■ **Supplied material**:
↓↓↓
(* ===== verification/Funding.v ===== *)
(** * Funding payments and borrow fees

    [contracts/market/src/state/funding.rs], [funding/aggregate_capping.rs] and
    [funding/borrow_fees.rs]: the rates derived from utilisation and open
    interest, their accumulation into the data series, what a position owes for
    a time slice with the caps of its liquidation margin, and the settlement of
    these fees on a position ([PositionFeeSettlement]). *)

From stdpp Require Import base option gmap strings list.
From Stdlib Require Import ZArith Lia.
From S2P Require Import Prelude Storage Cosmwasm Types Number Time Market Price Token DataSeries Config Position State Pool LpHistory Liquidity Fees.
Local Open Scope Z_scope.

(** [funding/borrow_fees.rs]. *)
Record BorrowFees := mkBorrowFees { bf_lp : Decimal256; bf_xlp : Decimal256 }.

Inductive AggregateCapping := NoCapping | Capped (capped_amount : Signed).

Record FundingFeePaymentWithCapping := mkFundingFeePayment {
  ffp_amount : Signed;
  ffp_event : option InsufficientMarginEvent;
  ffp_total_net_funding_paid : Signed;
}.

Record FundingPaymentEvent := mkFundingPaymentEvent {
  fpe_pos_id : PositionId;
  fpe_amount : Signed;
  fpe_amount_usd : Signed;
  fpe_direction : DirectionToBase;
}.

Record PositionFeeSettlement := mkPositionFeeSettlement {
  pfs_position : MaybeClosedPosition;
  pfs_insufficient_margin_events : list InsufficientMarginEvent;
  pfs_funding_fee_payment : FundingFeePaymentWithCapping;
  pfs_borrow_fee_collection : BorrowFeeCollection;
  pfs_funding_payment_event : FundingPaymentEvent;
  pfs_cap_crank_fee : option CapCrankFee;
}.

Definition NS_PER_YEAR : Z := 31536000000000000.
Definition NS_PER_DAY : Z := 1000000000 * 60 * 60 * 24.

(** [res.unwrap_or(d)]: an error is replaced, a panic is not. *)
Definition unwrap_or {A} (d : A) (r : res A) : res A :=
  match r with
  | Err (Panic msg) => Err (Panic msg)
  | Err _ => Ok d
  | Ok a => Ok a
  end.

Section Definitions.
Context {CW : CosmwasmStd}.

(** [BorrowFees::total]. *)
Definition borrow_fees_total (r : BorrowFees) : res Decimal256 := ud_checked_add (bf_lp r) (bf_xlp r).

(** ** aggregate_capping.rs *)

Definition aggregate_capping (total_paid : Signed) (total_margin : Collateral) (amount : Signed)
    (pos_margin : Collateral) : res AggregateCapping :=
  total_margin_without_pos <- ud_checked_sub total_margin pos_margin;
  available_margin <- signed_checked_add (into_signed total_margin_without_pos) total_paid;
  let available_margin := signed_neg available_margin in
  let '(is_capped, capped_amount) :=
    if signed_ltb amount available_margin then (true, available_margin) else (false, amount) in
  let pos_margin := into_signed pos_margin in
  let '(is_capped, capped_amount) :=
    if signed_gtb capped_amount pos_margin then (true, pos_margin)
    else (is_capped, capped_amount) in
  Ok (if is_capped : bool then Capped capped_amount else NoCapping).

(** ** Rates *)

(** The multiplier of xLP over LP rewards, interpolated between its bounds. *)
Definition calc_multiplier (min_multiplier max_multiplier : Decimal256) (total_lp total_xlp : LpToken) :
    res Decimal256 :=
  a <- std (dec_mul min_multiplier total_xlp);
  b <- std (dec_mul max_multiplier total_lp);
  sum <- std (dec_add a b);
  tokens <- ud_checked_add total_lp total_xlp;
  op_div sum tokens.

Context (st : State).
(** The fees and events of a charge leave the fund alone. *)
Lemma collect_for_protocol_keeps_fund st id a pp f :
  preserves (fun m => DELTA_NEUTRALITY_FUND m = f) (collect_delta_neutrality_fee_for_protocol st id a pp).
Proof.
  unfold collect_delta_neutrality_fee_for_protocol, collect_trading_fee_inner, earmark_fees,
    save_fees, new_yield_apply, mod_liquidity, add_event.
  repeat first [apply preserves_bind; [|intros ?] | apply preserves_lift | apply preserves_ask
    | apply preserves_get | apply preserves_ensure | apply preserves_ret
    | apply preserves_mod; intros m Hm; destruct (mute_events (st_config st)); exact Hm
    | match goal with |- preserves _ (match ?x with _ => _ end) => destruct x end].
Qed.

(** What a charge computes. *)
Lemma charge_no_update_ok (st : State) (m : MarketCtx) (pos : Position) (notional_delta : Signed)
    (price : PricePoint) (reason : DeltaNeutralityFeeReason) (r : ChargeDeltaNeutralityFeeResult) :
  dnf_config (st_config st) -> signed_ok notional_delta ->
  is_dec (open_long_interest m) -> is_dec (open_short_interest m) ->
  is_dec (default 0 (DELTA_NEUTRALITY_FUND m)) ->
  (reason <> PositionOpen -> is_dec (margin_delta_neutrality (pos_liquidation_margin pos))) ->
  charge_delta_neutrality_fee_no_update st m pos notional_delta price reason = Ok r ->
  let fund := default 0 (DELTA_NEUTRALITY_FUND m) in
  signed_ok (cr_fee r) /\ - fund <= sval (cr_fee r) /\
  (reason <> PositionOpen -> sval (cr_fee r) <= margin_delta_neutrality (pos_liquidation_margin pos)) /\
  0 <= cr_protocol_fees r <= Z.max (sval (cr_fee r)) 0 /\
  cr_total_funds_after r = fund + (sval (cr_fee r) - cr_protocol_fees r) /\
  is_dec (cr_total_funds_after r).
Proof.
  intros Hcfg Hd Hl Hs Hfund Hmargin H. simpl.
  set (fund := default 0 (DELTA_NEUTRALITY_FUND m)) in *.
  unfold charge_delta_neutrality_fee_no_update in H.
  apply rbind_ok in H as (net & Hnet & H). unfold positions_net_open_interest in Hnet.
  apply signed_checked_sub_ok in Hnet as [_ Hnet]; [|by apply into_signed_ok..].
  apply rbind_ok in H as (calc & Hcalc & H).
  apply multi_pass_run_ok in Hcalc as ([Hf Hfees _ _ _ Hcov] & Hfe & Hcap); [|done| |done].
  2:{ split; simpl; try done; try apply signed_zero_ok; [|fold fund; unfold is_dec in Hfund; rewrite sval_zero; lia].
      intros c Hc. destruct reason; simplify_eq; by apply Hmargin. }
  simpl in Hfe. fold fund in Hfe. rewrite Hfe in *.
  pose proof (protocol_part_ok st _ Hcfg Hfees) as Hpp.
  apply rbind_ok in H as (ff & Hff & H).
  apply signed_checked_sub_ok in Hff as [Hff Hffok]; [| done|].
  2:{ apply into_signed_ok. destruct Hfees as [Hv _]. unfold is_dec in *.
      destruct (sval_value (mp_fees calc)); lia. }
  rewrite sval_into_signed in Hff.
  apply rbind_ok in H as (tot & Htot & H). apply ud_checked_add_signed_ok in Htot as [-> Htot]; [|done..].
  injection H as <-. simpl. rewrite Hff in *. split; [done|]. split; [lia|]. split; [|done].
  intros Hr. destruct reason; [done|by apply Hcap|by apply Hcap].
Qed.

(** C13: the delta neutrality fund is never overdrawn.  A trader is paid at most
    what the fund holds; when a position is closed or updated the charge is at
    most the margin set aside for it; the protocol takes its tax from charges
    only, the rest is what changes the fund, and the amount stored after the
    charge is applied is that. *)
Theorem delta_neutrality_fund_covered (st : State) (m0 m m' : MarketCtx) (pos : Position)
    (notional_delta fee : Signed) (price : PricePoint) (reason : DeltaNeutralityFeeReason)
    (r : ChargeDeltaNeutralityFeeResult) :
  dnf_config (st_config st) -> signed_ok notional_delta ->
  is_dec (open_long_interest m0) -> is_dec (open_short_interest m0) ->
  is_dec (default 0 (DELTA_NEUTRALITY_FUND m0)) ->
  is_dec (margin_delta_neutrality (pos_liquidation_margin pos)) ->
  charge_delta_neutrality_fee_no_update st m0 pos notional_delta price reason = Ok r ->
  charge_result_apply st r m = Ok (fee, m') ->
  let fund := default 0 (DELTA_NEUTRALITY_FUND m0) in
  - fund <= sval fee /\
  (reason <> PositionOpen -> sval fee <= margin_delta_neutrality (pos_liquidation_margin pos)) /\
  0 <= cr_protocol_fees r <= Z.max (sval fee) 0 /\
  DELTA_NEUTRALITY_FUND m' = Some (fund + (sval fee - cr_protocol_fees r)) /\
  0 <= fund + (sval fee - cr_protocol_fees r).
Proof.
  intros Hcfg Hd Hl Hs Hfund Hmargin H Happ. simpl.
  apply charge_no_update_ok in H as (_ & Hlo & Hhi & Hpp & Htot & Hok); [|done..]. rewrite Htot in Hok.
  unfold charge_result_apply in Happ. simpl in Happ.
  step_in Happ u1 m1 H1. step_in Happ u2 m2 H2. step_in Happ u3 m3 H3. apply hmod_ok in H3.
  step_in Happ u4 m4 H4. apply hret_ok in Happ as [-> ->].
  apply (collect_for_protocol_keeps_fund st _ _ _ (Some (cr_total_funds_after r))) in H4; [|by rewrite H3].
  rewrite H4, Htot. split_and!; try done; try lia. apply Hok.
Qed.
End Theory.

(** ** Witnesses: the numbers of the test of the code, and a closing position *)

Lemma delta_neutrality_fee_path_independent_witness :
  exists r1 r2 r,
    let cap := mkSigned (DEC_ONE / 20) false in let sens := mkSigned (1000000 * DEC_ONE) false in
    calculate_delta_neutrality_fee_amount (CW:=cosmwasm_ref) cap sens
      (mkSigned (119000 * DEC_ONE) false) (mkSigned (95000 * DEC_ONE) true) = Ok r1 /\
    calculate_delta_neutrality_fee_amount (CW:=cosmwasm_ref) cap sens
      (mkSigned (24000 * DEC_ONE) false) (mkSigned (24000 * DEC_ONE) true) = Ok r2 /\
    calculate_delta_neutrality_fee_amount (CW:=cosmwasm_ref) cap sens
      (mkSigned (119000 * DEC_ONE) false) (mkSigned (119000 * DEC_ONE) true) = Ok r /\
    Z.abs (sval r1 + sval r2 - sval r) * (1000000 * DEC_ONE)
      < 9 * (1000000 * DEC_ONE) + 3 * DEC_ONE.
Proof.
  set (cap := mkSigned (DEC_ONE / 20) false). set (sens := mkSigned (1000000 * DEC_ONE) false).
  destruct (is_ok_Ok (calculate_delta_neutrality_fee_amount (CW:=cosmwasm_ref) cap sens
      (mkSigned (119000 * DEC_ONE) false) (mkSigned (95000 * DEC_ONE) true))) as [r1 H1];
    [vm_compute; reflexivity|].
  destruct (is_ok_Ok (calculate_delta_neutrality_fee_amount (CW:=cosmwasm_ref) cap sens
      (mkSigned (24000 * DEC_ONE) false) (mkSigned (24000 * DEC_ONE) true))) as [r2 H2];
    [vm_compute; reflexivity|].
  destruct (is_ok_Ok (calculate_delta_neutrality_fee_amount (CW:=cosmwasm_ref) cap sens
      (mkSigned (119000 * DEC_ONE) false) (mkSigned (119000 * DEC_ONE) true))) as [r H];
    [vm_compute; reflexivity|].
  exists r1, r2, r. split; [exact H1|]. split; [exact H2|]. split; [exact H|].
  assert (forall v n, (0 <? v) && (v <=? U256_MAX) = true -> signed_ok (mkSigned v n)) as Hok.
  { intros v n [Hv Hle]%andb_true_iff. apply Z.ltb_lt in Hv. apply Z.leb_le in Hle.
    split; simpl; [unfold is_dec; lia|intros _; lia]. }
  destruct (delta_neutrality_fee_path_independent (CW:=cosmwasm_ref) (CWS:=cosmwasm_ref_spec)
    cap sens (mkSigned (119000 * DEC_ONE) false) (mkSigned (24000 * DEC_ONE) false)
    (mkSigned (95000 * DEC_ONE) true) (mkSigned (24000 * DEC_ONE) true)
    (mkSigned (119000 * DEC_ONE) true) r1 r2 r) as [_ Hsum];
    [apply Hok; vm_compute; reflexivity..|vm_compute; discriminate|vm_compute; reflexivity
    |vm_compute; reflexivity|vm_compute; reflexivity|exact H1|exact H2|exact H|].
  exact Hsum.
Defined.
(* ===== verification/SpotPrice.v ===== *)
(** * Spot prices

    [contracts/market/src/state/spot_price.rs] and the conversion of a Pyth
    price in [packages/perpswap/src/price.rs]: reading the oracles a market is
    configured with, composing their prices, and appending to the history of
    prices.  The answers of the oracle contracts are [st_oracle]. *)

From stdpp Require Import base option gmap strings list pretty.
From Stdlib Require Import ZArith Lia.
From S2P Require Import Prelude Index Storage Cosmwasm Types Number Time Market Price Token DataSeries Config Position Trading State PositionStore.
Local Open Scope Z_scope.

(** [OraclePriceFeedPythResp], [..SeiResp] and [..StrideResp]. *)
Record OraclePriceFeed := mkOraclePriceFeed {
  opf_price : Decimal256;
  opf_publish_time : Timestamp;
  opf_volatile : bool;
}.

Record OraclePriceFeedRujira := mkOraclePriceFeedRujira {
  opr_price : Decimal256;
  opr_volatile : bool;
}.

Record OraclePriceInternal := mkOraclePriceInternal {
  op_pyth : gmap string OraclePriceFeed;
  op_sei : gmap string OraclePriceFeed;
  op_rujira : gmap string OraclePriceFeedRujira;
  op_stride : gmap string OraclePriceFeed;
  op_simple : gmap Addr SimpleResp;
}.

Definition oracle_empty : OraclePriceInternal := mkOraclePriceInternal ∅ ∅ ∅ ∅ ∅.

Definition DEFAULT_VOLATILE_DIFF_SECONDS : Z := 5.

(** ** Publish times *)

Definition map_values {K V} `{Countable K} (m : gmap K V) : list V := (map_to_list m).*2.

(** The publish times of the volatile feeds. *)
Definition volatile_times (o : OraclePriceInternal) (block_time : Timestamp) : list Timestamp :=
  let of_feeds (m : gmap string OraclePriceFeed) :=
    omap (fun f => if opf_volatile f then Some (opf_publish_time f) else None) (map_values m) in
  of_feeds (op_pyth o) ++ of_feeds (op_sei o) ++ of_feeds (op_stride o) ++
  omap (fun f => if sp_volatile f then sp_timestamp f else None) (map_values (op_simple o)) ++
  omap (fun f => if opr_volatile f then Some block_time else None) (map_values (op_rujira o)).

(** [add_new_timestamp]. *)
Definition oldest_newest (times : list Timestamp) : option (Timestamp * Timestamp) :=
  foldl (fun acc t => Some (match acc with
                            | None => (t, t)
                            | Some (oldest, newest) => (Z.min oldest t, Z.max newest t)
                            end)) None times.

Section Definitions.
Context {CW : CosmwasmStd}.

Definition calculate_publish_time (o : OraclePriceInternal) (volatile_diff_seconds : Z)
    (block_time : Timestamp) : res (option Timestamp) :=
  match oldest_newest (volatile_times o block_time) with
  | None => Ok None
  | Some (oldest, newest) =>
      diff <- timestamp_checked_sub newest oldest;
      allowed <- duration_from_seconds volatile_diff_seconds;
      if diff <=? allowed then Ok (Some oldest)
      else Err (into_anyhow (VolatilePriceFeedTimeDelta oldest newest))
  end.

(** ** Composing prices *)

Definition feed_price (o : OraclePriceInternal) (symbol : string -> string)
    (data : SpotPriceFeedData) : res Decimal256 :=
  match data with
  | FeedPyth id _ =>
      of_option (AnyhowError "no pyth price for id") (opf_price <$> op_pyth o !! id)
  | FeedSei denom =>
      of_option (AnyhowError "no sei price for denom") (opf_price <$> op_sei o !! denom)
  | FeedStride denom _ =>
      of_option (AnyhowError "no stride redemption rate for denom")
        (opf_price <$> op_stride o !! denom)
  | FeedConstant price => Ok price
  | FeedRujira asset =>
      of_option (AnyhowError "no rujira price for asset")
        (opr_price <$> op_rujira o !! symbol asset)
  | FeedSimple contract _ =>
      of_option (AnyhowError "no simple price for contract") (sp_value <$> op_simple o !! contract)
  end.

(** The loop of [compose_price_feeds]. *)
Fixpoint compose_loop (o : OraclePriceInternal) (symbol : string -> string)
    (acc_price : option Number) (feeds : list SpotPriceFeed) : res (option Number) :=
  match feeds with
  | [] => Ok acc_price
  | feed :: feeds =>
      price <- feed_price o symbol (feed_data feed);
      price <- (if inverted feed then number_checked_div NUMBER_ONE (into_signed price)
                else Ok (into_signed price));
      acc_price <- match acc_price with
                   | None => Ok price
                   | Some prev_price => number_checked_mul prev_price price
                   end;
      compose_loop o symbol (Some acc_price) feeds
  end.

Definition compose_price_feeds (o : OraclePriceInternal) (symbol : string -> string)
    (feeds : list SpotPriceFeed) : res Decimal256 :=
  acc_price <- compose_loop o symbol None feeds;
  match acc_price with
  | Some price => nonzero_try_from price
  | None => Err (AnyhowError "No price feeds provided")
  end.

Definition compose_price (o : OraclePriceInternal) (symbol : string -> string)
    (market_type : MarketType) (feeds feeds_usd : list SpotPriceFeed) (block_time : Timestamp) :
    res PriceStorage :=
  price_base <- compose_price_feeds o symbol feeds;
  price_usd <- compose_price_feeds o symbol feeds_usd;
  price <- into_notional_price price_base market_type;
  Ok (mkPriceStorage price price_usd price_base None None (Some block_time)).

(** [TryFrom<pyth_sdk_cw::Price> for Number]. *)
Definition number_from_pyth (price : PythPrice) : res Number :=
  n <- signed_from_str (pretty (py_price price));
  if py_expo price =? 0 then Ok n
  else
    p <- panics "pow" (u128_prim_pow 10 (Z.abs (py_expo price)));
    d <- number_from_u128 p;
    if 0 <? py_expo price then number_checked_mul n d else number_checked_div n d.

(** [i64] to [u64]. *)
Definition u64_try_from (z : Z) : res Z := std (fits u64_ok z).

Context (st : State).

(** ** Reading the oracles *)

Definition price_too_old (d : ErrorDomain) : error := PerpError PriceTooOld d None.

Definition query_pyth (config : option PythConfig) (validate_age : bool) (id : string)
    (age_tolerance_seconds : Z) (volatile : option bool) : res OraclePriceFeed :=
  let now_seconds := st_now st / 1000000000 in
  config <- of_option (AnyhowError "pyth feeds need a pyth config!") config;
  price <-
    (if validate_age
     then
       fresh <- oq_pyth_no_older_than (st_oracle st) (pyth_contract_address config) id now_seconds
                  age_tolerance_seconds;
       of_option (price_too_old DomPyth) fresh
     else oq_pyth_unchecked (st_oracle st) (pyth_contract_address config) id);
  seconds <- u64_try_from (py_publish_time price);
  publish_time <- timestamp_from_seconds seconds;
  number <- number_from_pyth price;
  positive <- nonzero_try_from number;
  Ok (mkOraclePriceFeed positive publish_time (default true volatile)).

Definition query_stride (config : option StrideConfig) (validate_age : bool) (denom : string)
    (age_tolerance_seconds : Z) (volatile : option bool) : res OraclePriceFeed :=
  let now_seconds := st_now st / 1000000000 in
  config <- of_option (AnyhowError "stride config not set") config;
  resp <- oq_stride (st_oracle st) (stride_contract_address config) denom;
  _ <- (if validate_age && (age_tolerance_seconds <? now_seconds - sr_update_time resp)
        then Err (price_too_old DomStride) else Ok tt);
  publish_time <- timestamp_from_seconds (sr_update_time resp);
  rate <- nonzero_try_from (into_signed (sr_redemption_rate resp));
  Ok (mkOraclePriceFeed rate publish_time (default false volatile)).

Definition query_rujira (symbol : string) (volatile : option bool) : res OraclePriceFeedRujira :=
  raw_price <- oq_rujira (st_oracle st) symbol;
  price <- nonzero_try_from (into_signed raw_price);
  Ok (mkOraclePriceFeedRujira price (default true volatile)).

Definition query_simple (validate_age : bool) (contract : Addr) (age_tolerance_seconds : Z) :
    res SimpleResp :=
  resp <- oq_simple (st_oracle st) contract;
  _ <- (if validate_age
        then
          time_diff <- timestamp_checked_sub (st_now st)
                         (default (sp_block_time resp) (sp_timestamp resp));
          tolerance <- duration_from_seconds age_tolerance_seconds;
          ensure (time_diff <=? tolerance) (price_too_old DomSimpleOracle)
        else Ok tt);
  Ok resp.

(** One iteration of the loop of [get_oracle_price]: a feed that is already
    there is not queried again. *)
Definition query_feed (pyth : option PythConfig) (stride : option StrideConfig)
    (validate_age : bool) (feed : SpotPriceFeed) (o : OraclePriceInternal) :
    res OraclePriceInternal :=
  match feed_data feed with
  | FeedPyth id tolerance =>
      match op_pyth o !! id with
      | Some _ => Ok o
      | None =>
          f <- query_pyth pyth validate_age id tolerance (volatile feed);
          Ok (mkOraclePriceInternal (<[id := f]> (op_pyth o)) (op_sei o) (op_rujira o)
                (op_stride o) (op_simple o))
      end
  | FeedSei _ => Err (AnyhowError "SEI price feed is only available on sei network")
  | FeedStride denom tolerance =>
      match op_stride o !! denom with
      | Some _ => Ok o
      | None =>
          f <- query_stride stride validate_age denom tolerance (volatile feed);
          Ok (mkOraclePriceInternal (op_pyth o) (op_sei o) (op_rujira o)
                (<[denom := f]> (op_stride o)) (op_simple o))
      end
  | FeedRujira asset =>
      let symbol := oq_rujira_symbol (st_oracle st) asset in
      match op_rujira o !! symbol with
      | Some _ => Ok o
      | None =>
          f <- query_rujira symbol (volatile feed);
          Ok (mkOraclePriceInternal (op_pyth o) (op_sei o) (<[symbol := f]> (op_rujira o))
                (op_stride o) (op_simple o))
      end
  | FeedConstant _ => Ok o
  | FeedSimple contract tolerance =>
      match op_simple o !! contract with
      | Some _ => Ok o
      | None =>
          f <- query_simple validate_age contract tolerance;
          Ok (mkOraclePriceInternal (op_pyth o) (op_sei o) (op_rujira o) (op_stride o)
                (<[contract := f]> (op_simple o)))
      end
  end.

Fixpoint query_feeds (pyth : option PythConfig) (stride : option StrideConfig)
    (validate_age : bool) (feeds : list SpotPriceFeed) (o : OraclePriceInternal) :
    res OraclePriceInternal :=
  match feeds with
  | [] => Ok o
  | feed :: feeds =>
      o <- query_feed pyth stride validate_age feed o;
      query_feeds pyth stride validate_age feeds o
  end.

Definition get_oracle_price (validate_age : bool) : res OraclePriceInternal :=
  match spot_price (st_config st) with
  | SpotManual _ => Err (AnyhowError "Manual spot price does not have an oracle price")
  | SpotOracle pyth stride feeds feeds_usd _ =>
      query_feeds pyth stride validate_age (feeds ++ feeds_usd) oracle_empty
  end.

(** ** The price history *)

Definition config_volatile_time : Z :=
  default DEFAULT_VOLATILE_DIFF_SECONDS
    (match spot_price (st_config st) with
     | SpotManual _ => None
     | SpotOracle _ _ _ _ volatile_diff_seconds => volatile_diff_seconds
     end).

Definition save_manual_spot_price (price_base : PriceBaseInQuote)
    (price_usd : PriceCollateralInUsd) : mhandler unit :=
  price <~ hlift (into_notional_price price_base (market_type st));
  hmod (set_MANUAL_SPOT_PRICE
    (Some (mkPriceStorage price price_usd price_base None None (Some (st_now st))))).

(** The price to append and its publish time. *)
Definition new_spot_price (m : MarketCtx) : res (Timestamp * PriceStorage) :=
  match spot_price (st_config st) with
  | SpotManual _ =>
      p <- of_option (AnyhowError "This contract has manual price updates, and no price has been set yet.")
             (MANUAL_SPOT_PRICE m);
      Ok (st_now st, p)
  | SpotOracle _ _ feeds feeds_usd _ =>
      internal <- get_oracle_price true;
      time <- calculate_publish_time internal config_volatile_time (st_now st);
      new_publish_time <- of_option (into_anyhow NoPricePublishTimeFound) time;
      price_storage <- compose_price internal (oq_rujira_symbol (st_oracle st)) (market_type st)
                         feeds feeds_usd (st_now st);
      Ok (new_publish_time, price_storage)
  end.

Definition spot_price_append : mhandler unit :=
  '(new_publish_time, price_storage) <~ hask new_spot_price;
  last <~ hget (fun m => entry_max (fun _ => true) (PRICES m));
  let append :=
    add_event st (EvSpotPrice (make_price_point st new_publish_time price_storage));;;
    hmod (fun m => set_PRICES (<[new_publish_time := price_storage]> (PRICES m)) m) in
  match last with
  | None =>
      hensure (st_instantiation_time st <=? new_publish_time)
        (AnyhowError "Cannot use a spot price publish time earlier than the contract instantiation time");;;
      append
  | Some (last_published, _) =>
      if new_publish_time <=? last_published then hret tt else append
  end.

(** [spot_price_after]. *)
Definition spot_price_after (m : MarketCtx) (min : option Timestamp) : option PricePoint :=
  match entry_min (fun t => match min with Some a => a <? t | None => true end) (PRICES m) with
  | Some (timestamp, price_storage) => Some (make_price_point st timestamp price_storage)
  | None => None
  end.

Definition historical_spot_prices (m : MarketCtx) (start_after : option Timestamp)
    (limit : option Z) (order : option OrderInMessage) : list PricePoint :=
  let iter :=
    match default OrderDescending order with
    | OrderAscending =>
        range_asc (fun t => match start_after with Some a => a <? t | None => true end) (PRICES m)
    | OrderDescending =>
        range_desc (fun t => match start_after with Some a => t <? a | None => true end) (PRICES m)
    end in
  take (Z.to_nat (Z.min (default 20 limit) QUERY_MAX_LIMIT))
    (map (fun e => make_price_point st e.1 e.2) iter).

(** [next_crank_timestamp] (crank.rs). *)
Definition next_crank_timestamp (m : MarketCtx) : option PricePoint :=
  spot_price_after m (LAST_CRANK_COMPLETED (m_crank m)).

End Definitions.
↑↑↑
■ **What this task involves**: In the entries above, find each line that has the word "PositionOpen". Copy it.

■ **The answer**:
  (reason <> PositionOpen -> is_dec (margin_delta_neutrality (pos_liquidation_margin pos))) ->
  (reason <> PositionOpen -> sval (cr_fee r) <= margin_delta_neutrality (pos_liquidation_margin pos)) /\
  (reason <> PositionOpen -> sval fee <= margin_delta_neutrality (pos_liquidation_margin pos)) /\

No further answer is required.